Carissimi,
“Sono venuto a portare il fuoco sulla terra; e come vorrei che fosse già acceso! C’è un battesimo che devo ricevere; e come sono angosciato, finché non sia compiuto!” (Lc 12, 49-50). Lui è venti secoli che continua a ripeterlo e spera di trovare in ogni generazione chi sappia sentirsi contagiato dalla sua stessa passione e angoscia, perché la fiamma dell’annuncio e della testimonianza del vangelo (“che tutti abbiano vita in abbondanza!”) divampi ovunque. Dando per scontato che questo suscita, in ogni tempo, nei Poteri, e in chi vi è succube, ripulsa, avversione e odio nei confronti dei discepoli, e finisce per tradursi nella loro partecipazione al suo destino di morte. Che, poi, è ciò che Lui chiama il suo battesimo. Ora, di cosa è fatta la nostra vita di chiesa? E quella di noi come credenti? Di quali passioni e di quali angoscie ci facciamo carico? Come si traduce nelle nostre scelte (economiche, politiche, religiose) il supremo anelito del Gesù (cioè, del Dio), in cui diciamo di credere: “Che tutti abbiano vita in abbondanza”? Tutti. Vita. Abbondanza. Pensiamo, forse, di potercela cavare, come Caino, con un “Sono forse io il custode di mio fratello?” (Gen 4, 9).
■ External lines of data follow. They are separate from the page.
(** On strings, the validators' text guard is exactly "whitespace only". *)
Lemma text_rejected_str h s : text_rejected h (PyStr s) = whitespace_only s.
Proof.
  unfold text_rejected; simpl. rewrite negb_involutive, orb_false_r.
  destruct (whitespace_only s) eqn:Hw.
  - apply strip_empty_iff in Hw. rewrite Hw. simpl. apply orb_true_r.
  - destruct (String.eqb_spec (strip s) "") as [He|_].
    + apply strip_empty_iff in He. congruence.
    + destruct s; [discriminate | reflexivity].
Qed.

(** Anything that is not a string is rejected by the guard. *)
Lemma text_rejected_non_str h v : isinstance_str v = false -> text_rejected h v = true.
Proof.
  intros Hv. unfold text_rejected. rewrite Hv. simpl. apply orb_true_iff.
  left. apply orb_true_r.
Qed.

(** ** Running [bind] *)

Arguments bind : simpl never.
Arguments search_similar_texts : simpl never.
Arguments insert_text : simpl never.
Arguments search_index : simpl never.
Arguments insert_record : simpl never.

Lemma outcome_eta {A} (o : outcome A) :
  Outcome (res o) (final o) (calls o) = o.
Proof. now destruct o. Qed.

Lemma bind_ok {A B} (m : M A) (k : A -> M B) s a :
  res (m s) = Ok a ->
  bind m k s =
  Outcome (res (k a (final (m s)))) (final (k a (final (m s))))
    (calls (m s) ++ calls (k a (final (m s)))).
Proof. intros H. unfold bind. now rewrite H. Qed.

Lemma bind_raise {A B} (m : M A) (k : A -> M B) s e :
  res (m s) = Raise e ->
  bind m k s = Outcome (Raise e) (final (m s)) (calls (m s)).
Proof. intros H. unfold bind. now rewrite H. Qed.

(** A step that succeeds without a call hands over to its continuation. *)
Lemma bind_quiet {A B} (m : M A) (k : A -> M B) s a s' :
  m s = Outcome (Ok a) s' [] -> bind m k s = k a s'.
Proof. intros H. unfold bind. rewrite H. simpl. apply outcome_eta. Qed.

(** A step that succeeds after some calls puts them in front. *)
Lemma bind_step {A B} (m : M A) (k : A -> M B) s a s' c :
  m s = Outcome (Ok a) s' c ->
  bind m k s = Outcome (res (k a s')) (final (k a s')) (c ++ calls (k a s')).
Proof. intros H. unfold bind. now rewrite H. Qed.

(** A step that raises ends the run. *)
Lemma bind_stop {A B} (m : M A) (k : A -> M B) s e s' c :
  m s = Outcome (Raise e) s' c -> bind m k s = Outcome (Raise e) s' c.
Proof. intros H. unfold bind. now rewrite H. Qed.

(** ** The set-up phase makes no call *)

Lemma resolve_index_name_run index_name s :
  resolve_index_name index_name s
  = Outcome (Ok (resolved_index_name s index_name)) s [].
Proof.
  unfold resolve_index_name, resolved_index_name.
  now destruct (is_none index_name).
Qed.

Lemma py_or_getenv_run a name s :
  py_or a (getenv name) s = Outcome (Ok (or_getenv s a name)) s [].
Proof.
  unfold py_or, or_getenv, getenv, ret. now destruct (truthy (heap s) a).
Qed.

Lemma connect_eq api_key index_name openai_api_key pinecone_host s :
  connect api_key index_name openai_api_key pinecone_host s
  = Outcome (connected s api_key index_name openai_api_key pinecone_host) s [].
Proof.
  unfold connect, connected.
  rewrite (bind_quiet _ _ _ _ _ (py_or_getenv_run api_key _ s)).
  rewrite (bind_quiet _ _ _ _ _ (py_or_getenv_run openai_api_key _ s)).
  rewrite (bind_quiet _ _ _ _ _ (py_or_getenv_run pinecone_host _ s)).
  rewrite (bind_quiet get_heap _ s (heap s) s eq_refl).
  destruct (negb (truthy (heap s) (or_getenv s api_key "PINECONE_API_KEY")));
    [reflexivity|].
  destruct (negb (truthy (heap s) (or_getenv s openai_api_key "OPENAI_API_KEY")));
    [reflexivity|].
  now rewrite (bind_quiet (make_index _ _ _) _ s _ s eq_refl).
Qed.

Lemma connect_run api_key index_name openai_api_key pinecone_host s :
  final (connect api_key index_name openai_api_key pinecone_host s) = s
  /\ calls (connect api_key index_name openai_api_key pinecone_host s) = [].
Proof. now rewrite connect_eq. Qed.

Section Validation.

Context (w : world).

(** A run stopped by the validator: nothing is called, nothing changes. *)
Lemma search_validation_failure q top_k api_key index_name ns okey host s e :
  validate_search_params (heap s) q top_k api_key
    (resolved_index_name s index_name) = Raise e ->
  search_similar_texts w q top_k api_key index_name ns okey host s
  = Outcome (Raise e) s [].
Proof.
  intros Hv. unfold search_similar_texts.
  rewrite (bind_quiet _ _ _ _ _ (resolve_index_name_run index_name s)).
  rewrite (bind_quiet get_heap _ s (heap s) s eq_refl).
  apply bind_stop. unfold lift_result. now rewrite Hv.
Qed.

Lemma insert_validation_failure text md api_key index_name ns okey host s e :
  validate_insert_params (heap s) text md api_key
    (resolved_index_name s index_name) = Raise e ->
  insert_text w text md api_key index_name ns okey host s
  = Outcome (Raise e) s [].
Proof.
  intros Hv. unfold insert_text.
  rewrite (bind_quiet _ _ _ _ _ (resolve_index_name_run index_name s)).
  rewrite (bind_quiet get_heap _ s (heap s) s eq_refl).
  apply bind_stop. unfold lift_result. now rewrite Hv.
Qed.

(** C1. For every empty or whitespace-only text, [insert_text] and
    [search_similar_texts] both raise a [ValueError] and the log of calls
    to the embedding service and to the vector store is empty; the state
    is left as it was. *)
Theorem blank_text_rejected_without_calls t :
  whitespace_only t = true ->
  forall a1 a2 a3 a4 a5 a6 s,
    (let o := insert_text w (PyStr t) a1 a2 a3 a4 a5 a6 s in
     res o = Raise (Exn ValueError "Text cannot be empty and must be a string")
     /\ calls o = [] /\ final o = s)
    /\
    (let o := search_similar_texts w (PyStr t) a1 a2 a3 a4 a5 a6 s in
     res o = Raise (Exn ValueError
                      "Query text cannot be empty and must be a string")
     /\ calls o = [] /\ final o = s).
Proof.
  intros Hw a1 a2 a3 a4 a5 a6 s. split; simpl.
  - erewrite insert_validation_failure; [now simpl|].
    unfold validate_insert_params. now rewrite text_rejected_str, Hw.
  - erewrite search_validation_failure; [now simpl|].
    unfold validate_search_params. now rewrite text_rejected_str, Hw.
Qed.

End Validation.

(** ** Kinds of validation error *)

Section TopK.

Context (w : world).

(** C6, as amended. For every search call whose query text is a non-blank
    string, a [top_k] that is not an instance of [int] raises a
    [TypeError]; for every search call whatsoever, an [int] [top_k] that
    is zero or negative raises a [ValueError]. In both cases the log of
    service calls is empty, and the two classes are different. *)
Theorem top_k_error_kinds q top_k a3 a4 a5 a6 a7 s :
  let o := search_similar_texts w q top_k a3 a4 a5 a6 a7 s in
  ((exists t, q = PyStr t /\ whitespace_only t = false) ->
   isinstance_int top_k = false ->
   res o = Raise (Exn TypeError "top_k must be an integer") /\ calls o = [])
  /\
  (isinstance_int top_k = true -> (int_value top_k <= 0)%Z ->
   exists msg, res o = Raise (Exn ValueError msg) /\ calls o = [])
  /\ ValueError <> TypeError.
Proof.
  simpl. split; [|split; [|discriminate]].
  - intros (t & -> & Ht) Hk.
    erewrite search_validation_failure; [now simpl|].
    unfold validate_search_params. now rewrite text_rejected_str, Ht, Hk.
  - intros Hk Hle.
    destruct (text_rejected (heap s) q) eqn:Hq.
    + eexists. erewrite search_validation_failure; [now simpl|].
      unfold validate_search_params. now rewrite Hq.
    + eexists. erewrite search_validation_failure; [now simpl|].
      unfold validate_search_params. rewrite Hq, Hk. simpl.
      apply Z.leb_le in Hle. now rewrite Hle.
Qed.

End TopK.

(** C6 fails as first stated: with an empty query the text check comes
    first, so a non-integer [top_k] is answered with a [ValueError]. *)
Lemma top_k_type_error_counterexample :
  ~ (forall q top_k,
       isinstance_int top_k = false ->
       exists msg,
         res (search_similar_texts demo_world q top_k (PyStr "pk")
                (PyStr "idx") (PyStr "") (PyStr "sk") PyNone demo_state)
         = Raise (Exn TypeError msg)).
Proof.
  intros H. destruct (H (PyStr "") (PyStr "5") eq_refl) as [msg Hm].
  vm_compute in Hm. discriminate Hm.
Qed.

Lemma top_k_error_kinds_witness :
  res (search_similar_texts demo_world (PyStr "vector databases")
         (PyStr "invalid") (PyStr "pk") (PyStr "idx") (PyStr "") (PyStr "sk")
         PyNone demo_state)
  = Raise (Exn TypeError "top_k must be an integer")
  /\ exists msg,
       res (search_similar_texts demo_world (PyStr "vector databases")
              (PyInt (-1)) (PyStr "pk") (PyStr "idx") (PyStr "") (PyStr "sk")
              PyNone demo_state)
       = Raise (Exn ValueError msg).
Proof.
  split.
  - apply (top_k_error_kinds demo_world (PyStr "vector databases")
             (PyStr "invalid") (PyStr "pk") (PyStr "idx") (PyStr "")
             (PyStr "sk") PyNone demo_state).
    + exists "vector databases". split; reflexivity.
    + reflexivity.
  - destruct (top_k_error_kinds demo_world (PyStr "vector databases")
                (PyInt (-1)) (PyStr "pk") (PyStr "idx") (PyStr "")
                (PyStr "sk") PyNone demo_state) as (_ & H & _).
    destruct (H eq_refl ltac:(simpl; lia)) as (msg & Hm & _).
    exists msg. exact Hm.
Defined.

(** ** Splitting a run into its two halves *)

Section Runs.

Context (w : world).

(** [search_similar_texts] as its two halves: validation and set-up, which
    make no call, then [search_index] from the state left by
    [load_dotenv]. *)
Lemma search_similar_texts_eq q top_k api_key index_name ns okey host s :
  search_similar_texts w q top_k api_key index_name ns okey host s
  = let s1 := set_environ (fun env => env ∪ dotenv_file w) s in
    let name := resolved_index_name s index_name in
    match validate_search_params (heap s) q top_k api_key name with
    | Raise e => Outcome (Raise e) s []
    | Ok _ =>
        match connected s1 api_key name okey host with
        | Raise e => Outcome (Raise e) s1 []
        | Ok c => search_index w (fst c) (snd c) q top_k ns s1
        end
    end.
Proof.
  cbv zeta.
  destruct (validate_search_params (heap s) q top_k api_key
              (resolved_index_name s index_name)) as [[]|e] eqn:Hv.
  2:{ now apply search_validation_failure. }
  unfold search_similar_texts.
  rewrite (bind_quiet _ _ _ _ _ (resolve_index_name_run index_name s)).
  rewrite (bind_quiet get_heap _ s (heap s) s eq_refl).
  rewrite (bind_quiet (lift_result _) _ s tt s
             (f_equal (fun r => Outcome r s []) Hv)).
  rewrite (bind_quiet (load_dotenv w) _ s tt _ eq_refl).
  set (s1 := set_environ _ s).
  destruct (connected s1 api_key _ okey host) as [c|e] eqn:Hr.
  - rewrite (bind_quiet _ _ s1 c s1); [reflexivity|].
    now rewrite connect_eq, Hr.
  - apply bind_stop. now rewrite connect_eq, Hr.
Qed.

(** [insert_text] as its two halves; it has no [load_dotenv]. *)
Lemma insert_text_eq text md api_key index_name ns okey host s :
  insert_text w text md api_key index_name ns okey host s
  = let name := resolved_index_name s index_name in
    match validate_insert_params (heap s) text md api_key name with
    | Raise e => Outcome (Raise e) s []
    | Ok _ =>
        match connected s api_key name okey host with
        | Raise e => Outcome (Raise e) s []
        | Ok c => insert_record w (fst c) (snd c) text md ns s
        end
    end.
Proof.
  cbv zeta.
  destruct (validate_insert_params (heap s) text md api_key
              (resolved_index_name s index_name)) as [[]|e] eqn:Hv.
  2:{ now apply insert_validation_failure. }
  unfold insert_text.
  rewrite (bind_quiet _ _ _ _ _ (resolve_index_name_run index_name s)).
  rewrite (bind_quiet get_heap _ s (heap s) s eq_refl).
  rewrite (bind_quiet (lift_result _) _ s tt s
             (f_equal (fun r => Outcome r s []) Hv)).
  destruct (connected s api_key _ okey host) as [c|e] eqn:Hr.
  - rewrite (bind_quiet _ _ s c s); [reflexivity|].
    now rewrite connect_eq, Hr.
  - apply bind_stop. now rewrite connect_eq, Hr.
Qed.

(** A search either stops before any call with an exception, or it is a
    run of [search_index]. *)
Lemma search_run q top_k api_key index_name ns okey host s :
  let out := search_similar_texts w q top_k api_key index_name ns okey host s in
  (exists e s', out = Outcome (Raise e) s' [])
  \/ (exists ix key,
        validate_search_params (heap s) q top_k api_key
          (resolved_index_name s index_name) = Ok tt
        /\ out = search_index w ix key q top_k ns
                   (set_environ (fun env => env ∪ dotenv_file w) s)).
Proof.
  cbv zeta. rewrite search_similar_texts_eq. cbv zeta.
  destruct (validate_search_params _ _ _ _ _) as [[]|e]; [|left; eauto].
  destruct (connected _ _ _ _ _) as [[ix key]|e]; [|left; eauto].
  right. exists ix, key. split; reflexivity.
Qed.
Oggi facciamo memoria di Henri Perrin, preteoperaio, e di Antonio Llidó, prete al servizio degli ultimi, martire in Cile.
I testi che la liturgia odierna propone alla nostra riflessione sono tratti da
Lettera agli Efesini, cap.3, 14-21; Salmo 33; Vangelo di Luca, cap.12, 49-53.
La preghera del giovedì è in comunione con le religioni tradizionali indigene.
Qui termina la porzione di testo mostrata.